Lemma newton_raphson_degenerate_budget_witness :
  (0 <= 0 \/ (100 <= 0)%Z) /\
  VS.calculate_implied_volatility brentq_sign_error 8 100 100 1 0 "call" 0.3 100 0
  = Ok None.
Proof.
  split; [left; lra |].
  apply (newton_raphson_degenerate_budget brentq_sign_error 8 100 100 1 0 "call"
           0.3 100 0); [left; lra |].
  eexists; reflexivity.
Defined.

(** X3. Every volatility the solver returns comes from an input that passed
    the checks ([T > 0], [market_price > 0], price not below the floor), and
    is either the value [brentq] returned or, after [brentq] raised, a value
    of the fallback that reprices to within [tolerance]. *)
Theorem implied_volatility_provenance
        (brentq : VS.brentq_t) (market_price S K T r : R) (option_type : string)
        (initial_guess : R) (max_iterations : Z) (tolerance x : R) :
  VS.calculate_implied_volatility brentq market_price S K T r option_type
    initial_guess max_iterations tolerance = Ok (Some x) ->
  (0 < T /\ 0 < market_price /\
   VS.intrinsic_value S K option_type <= market_price) /\
  (brentq (VS.objective market_price S K T r option_type) 0.001 5.0
     (VS.mk_kwargs max_iterations tolerance) = Ok x
   \/
   (raises (brentq (VS.objective market_price S K T r option_type) 0.001 5.0
              (VS.mk_kwargs max_iterations tolerance)) /\
    (x = initial_guess \/ 0.001 <= x <= 5.0) /\
    exists p : R,
      BlackScholesModel.price (BlackScholesModel.mk S K T r x) option_type = Ok p /\
      Rabs (p - market_price) < tolerance)).
Proof.
  rewrite calculate_implied_volatility_unfold.
  destruct (VS.rejected market_price S K T option_type) eqn:Hrej;
    [discriminate |].
  intros H. split.
  - pose proof (rejected_true_iff market_price S K T option_type) as Hiff.
    destruct (Rle_dec T 0) as [HT | HT];
      [rewrite (proj2 Hiff) in Hrej; [discriminate | tauto] |].
    destruct (Rle_dec market_price 0) as [Hm | Hm];
      [rewrite (proj2 Hiff) in Hrej; [discriminate | tauto] |].
    destruct (Rlt_dec market_price (VS.intrinsic_value S K option_type)) as [Hf | Hf];
      [rewrite (proj2 Hiff) in Hrej; [discriminate | tauto] |].
    lra.
  - unfold VS.root_search, VS.brent_search in H.
    destruct (brentq _ _ _ _) as [x0 | e]; simpl in H.
    + left. inversion H; reflexivity.
    + right. split; [eexists; reflexivity |].
      apply newton_raphson_some_inv in H.
      destruct (newton_loop_sound market_price S K T r option_type tolerance
                  _ _ _ H) as [Hp Hs].
      split; assumption.
Qed.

▸ **Exercise**
Please reproduce the whole listing exactly, omitting no line.

▸ **Answer space**
Lemma newton_raphson_degenerate_budget_witness :
  (0 <= 0 \/ (100 <= 0)%Z) /\
  VS.calculate_implied_volatility brentq_sign_error 8 100 100 1 0 "call" 0.3 100 0
  = Ok None.
Proof.
  split; [left; lra |].
  apply (newton_raphson_degenerate_budget brentq_sign_error 8 100 100 1 0 "call"
           0.3 100 0); [left; lra |].
  eexists; reflexivity.
Defined.

(** X3. Every volatility the solver returns comes from an input that passed
    the checks ([T > 0], [market_price > 0], price not below the floor), and
    is either the value [brentq] returned or, after [brentq] raised, a value
    of the fallback that reprices to within [tolerance]. *)
Theorem implied_volatility_provenance
        (brentq : VS.brentq_t) (market_price S K T r : R) (option_type : string)
        (initial_guess : R) (max_iterations : Z) (tolerance x : R) :
  VS.calculate_implied_volatility brentq market_price S K T r option_type
    initial_guess max_iterations tolerance = Ok (Some x) ->
  (0 < T /\ 0 < market_price /\
   VS.intrinsic_value S K option_type <= market_price) /\
  (brentq (VS.objective market_price S K T r option_type) 0.001 5.0
     (VS.mk_kwargs max_iterations tolerance) = Ok x
   \/
   (raises (brentq (VS.objective market_price S K T r option_type) 0.001 5.0
              (VS.mk_kwargs max_iterations tolerance)) /\
    (x = initial_guess \/ 0.001 <= x <= 5.0) /\
    exists p : R,
      BlackScholesModel.price (BlackScholesModel.mk S K T r x) option_type = Ok p /\
      Rabs (p - market_price) < tolerance)).
Proof.
  rewrite calculate_implied_volatility_unfold.
  destruct (VS.rejected market_price S K T option_type) eqn:Hrej;
    [discriminate |].
  intros H. split.
  - pose proof (rejected_true_iff market_price S K T option_type) as Hiff.
    destruct (Rle_dec T 0) as [HT | HT];
      [rewrite (proj2 Hiff) in Hrej; [discriminate | tauto] |].
    destruct (Rle_dec market_price 0) as [Hm | Hm];
      [rewrite (proj2 Hiff) in Hrej; [discriminate | tauto] |].
    destruct (Rlt_dec market_price (VS.intrinsic_value S K option_type)) as [Hf | Hf];
      [rewrite (proj2 Hiff) in Hrej; [discriminate | tauto] |].
    lra.
  - unfold VS.root_search, VS.brent_search in H.
    destruct (brentq _ _ _ _) as [x0 | e]; simpl in H.
    + left. inversion H; reflexivity.
    + right. split; [eexists; reflexivity |].
      apply newton_raphson_some_inv in H.
      destruct (newton_loop_sound market_price S K T r option_type tolerance
                  _ _ _ H) as [Hp Hs].
      split; assumption.
Qed.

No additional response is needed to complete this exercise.